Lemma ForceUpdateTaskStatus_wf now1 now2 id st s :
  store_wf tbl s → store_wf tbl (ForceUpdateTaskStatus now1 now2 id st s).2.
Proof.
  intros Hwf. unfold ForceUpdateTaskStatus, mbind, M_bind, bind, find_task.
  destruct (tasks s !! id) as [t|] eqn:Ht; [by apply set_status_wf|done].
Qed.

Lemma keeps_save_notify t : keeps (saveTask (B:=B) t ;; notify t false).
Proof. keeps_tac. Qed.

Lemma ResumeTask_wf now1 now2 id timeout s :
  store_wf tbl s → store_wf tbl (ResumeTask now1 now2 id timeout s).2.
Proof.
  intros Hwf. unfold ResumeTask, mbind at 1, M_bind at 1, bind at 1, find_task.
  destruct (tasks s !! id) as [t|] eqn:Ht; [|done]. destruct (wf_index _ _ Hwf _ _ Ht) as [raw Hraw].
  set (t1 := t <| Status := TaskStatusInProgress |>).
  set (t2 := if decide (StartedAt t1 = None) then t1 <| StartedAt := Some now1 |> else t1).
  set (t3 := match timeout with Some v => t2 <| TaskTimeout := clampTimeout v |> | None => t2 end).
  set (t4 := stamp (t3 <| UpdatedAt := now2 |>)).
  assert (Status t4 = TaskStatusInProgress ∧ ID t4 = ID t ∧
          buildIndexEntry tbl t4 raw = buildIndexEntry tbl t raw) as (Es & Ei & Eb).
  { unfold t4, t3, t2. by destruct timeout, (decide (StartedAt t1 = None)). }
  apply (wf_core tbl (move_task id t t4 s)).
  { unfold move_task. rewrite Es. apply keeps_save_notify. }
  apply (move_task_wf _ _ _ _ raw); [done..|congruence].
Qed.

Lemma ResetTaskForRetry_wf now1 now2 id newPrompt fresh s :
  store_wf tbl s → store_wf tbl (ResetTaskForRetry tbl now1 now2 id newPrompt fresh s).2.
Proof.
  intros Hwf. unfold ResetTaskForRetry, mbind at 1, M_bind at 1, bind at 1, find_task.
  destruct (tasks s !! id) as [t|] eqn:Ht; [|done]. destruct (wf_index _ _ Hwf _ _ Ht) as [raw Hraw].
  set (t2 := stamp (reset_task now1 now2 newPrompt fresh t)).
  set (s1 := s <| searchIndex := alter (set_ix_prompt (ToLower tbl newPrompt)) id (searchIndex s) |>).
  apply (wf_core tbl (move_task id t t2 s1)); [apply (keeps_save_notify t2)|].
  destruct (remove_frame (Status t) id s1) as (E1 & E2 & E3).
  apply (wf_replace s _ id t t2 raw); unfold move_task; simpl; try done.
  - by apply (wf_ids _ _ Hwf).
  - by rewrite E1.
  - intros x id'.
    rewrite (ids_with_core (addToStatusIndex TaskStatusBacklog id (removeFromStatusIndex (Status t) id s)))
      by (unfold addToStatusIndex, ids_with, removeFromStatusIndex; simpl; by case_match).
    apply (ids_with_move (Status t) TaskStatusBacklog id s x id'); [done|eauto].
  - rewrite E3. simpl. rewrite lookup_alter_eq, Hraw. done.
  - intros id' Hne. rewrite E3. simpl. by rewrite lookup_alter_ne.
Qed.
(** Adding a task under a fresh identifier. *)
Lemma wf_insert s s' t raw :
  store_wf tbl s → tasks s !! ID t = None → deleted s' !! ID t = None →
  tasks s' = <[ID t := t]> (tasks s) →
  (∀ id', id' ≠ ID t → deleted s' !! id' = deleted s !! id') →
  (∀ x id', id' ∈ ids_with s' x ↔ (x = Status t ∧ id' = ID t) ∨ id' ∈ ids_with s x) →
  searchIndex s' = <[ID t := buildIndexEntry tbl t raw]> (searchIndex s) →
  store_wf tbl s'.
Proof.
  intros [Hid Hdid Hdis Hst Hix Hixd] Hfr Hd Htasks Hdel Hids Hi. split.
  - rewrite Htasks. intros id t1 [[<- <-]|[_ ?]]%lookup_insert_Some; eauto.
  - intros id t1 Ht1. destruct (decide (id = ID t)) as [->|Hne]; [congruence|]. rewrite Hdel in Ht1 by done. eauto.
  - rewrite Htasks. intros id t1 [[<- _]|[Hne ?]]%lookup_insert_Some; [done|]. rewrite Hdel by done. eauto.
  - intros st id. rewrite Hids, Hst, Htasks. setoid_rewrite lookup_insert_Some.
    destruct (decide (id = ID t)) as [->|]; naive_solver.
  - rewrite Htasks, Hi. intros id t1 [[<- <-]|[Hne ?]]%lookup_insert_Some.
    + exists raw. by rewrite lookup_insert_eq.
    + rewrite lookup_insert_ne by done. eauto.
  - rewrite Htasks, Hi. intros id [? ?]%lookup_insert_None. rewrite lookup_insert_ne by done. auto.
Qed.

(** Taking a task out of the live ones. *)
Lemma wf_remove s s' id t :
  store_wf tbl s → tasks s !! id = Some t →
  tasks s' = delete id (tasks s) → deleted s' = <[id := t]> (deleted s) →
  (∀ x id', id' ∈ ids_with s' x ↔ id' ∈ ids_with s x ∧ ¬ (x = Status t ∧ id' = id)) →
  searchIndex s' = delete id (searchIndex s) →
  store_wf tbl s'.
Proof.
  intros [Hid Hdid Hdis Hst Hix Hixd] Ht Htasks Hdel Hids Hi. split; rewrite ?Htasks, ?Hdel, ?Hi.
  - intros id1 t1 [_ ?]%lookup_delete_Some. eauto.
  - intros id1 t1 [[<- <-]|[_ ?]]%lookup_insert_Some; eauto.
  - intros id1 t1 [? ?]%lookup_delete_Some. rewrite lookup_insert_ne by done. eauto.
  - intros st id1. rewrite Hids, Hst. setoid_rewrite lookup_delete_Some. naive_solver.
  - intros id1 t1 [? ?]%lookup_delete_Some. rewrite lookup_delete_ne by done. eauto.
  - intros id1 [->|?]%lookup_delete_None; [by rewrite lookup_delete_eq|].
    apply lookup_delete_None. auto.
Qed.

□ □ □

→ What to produce: Output the material above exactly, but only from the line that carries "rewrite (ids_with_core (addToStatusIndex" through the line that carries "- intros id1 t1 [_".

→ Written response:
    rewrite (ids_with_core (addToStatusIndex TaskStatusBacklog id (removeFromStatusIndex (Status t) id s)))
      by (unfold addToStatusIndex, ids_with, removeFromStatusIndex; simpl; by case_match).
    apply (ids_with_move (Status t) TaskStatusBacklog id s x id'); [done|eauto].
  - rewrite E3. simpl. rewrite lookup_alter_eq, Hraw. done.
  - intros id' Hne. rewrite E3. simpl. by rewrite lookup_alter_ne.
Qed.
(** Adding a task under a fresh identifier. *)
Lemma wf_insert s s' t raw :
  store_wf tbl s → tasks s !! ID t = None → deleted s' !! ID t = None →
  tasks s' = <[ID t := t]> (tasks s) →
  (∀ id', id' ≠ ID t → deleted s' !! id' = deleted s !! id') →
  (∀ x id', id' ∈ ids_with s' x ↔ (x = Status t ∧ id' = ID t) ∨ id' ∈ ids_with s x) →
  searchIndex s' = <[ID t := buildIndexEntry tbl t raw]> (searchIndex s) →
  store_wf tbl s'.
Proof.
  intros [Hid Hdid Hdis Hst Hix Hixd] Hfr Hd Htasks Hdel Hids Hi. split.
  - rewrite Htasks. intros id t1 [[<- <-]|[_ ?]]%lookup_insert_Some; eauto.
  - intros id t1 Ht1. destruct (decide (id = ID t)) as [->|Hne]; [congruence|]. rewrite Hdel in Ht1 by done. eauto.
  - rewrite Htasks. intros id t1 [[<- _]|[Hne ?]]%lookup_insert_Some; [done|]. rewrite Hdel by done. eauto.
  - intros st id. rewrite Hids, Hst, Htasks. setoid_rewrite lookup_insert_Some.
    destruct (decide (id = ID t)) as [->|]; naive_solver.
  - rewrite Htasks, Hi. intros id t1 [[<- <-]|[Hne ?]]%lookup_insert_Some.
    + exists raw. by rewrite lookup_insert_eq.
    + rewrite lookup_insert_ne by done. eauto.
  - rewrite Htasks, Hi. intros id [? ?]%lookup_insert_None. rewrite lookup_insert_ne by done. auto.
Qed.

(** Taking a task out of the live ones. *)
Lemma wf_remove s s' id t :
  store_wf tbl s → tasks s !! id = Some t →
  tasks s' = delete id (tasks s) → deleted s' = <[id := t]> (deleted s) →
  (∀ x id', id' ∈ ids_with s' x ↔ id' ∈ ids_with s x ∧ ¬ (x = Status t ∧ id' = id)) →
  searchIndex s' = delete id (searchIndex s) →
  store_wf tbl s'.
Proof.
  intros [Hid Hdid Hdis Hst Hix Hixd] Ht Htasks Hdel Hids Hi. split; rewrite ?Htasks, ?Hdel, ?Hi.
  - intros id1 t1 [_ ?]%lookup_delete_Some. eauto.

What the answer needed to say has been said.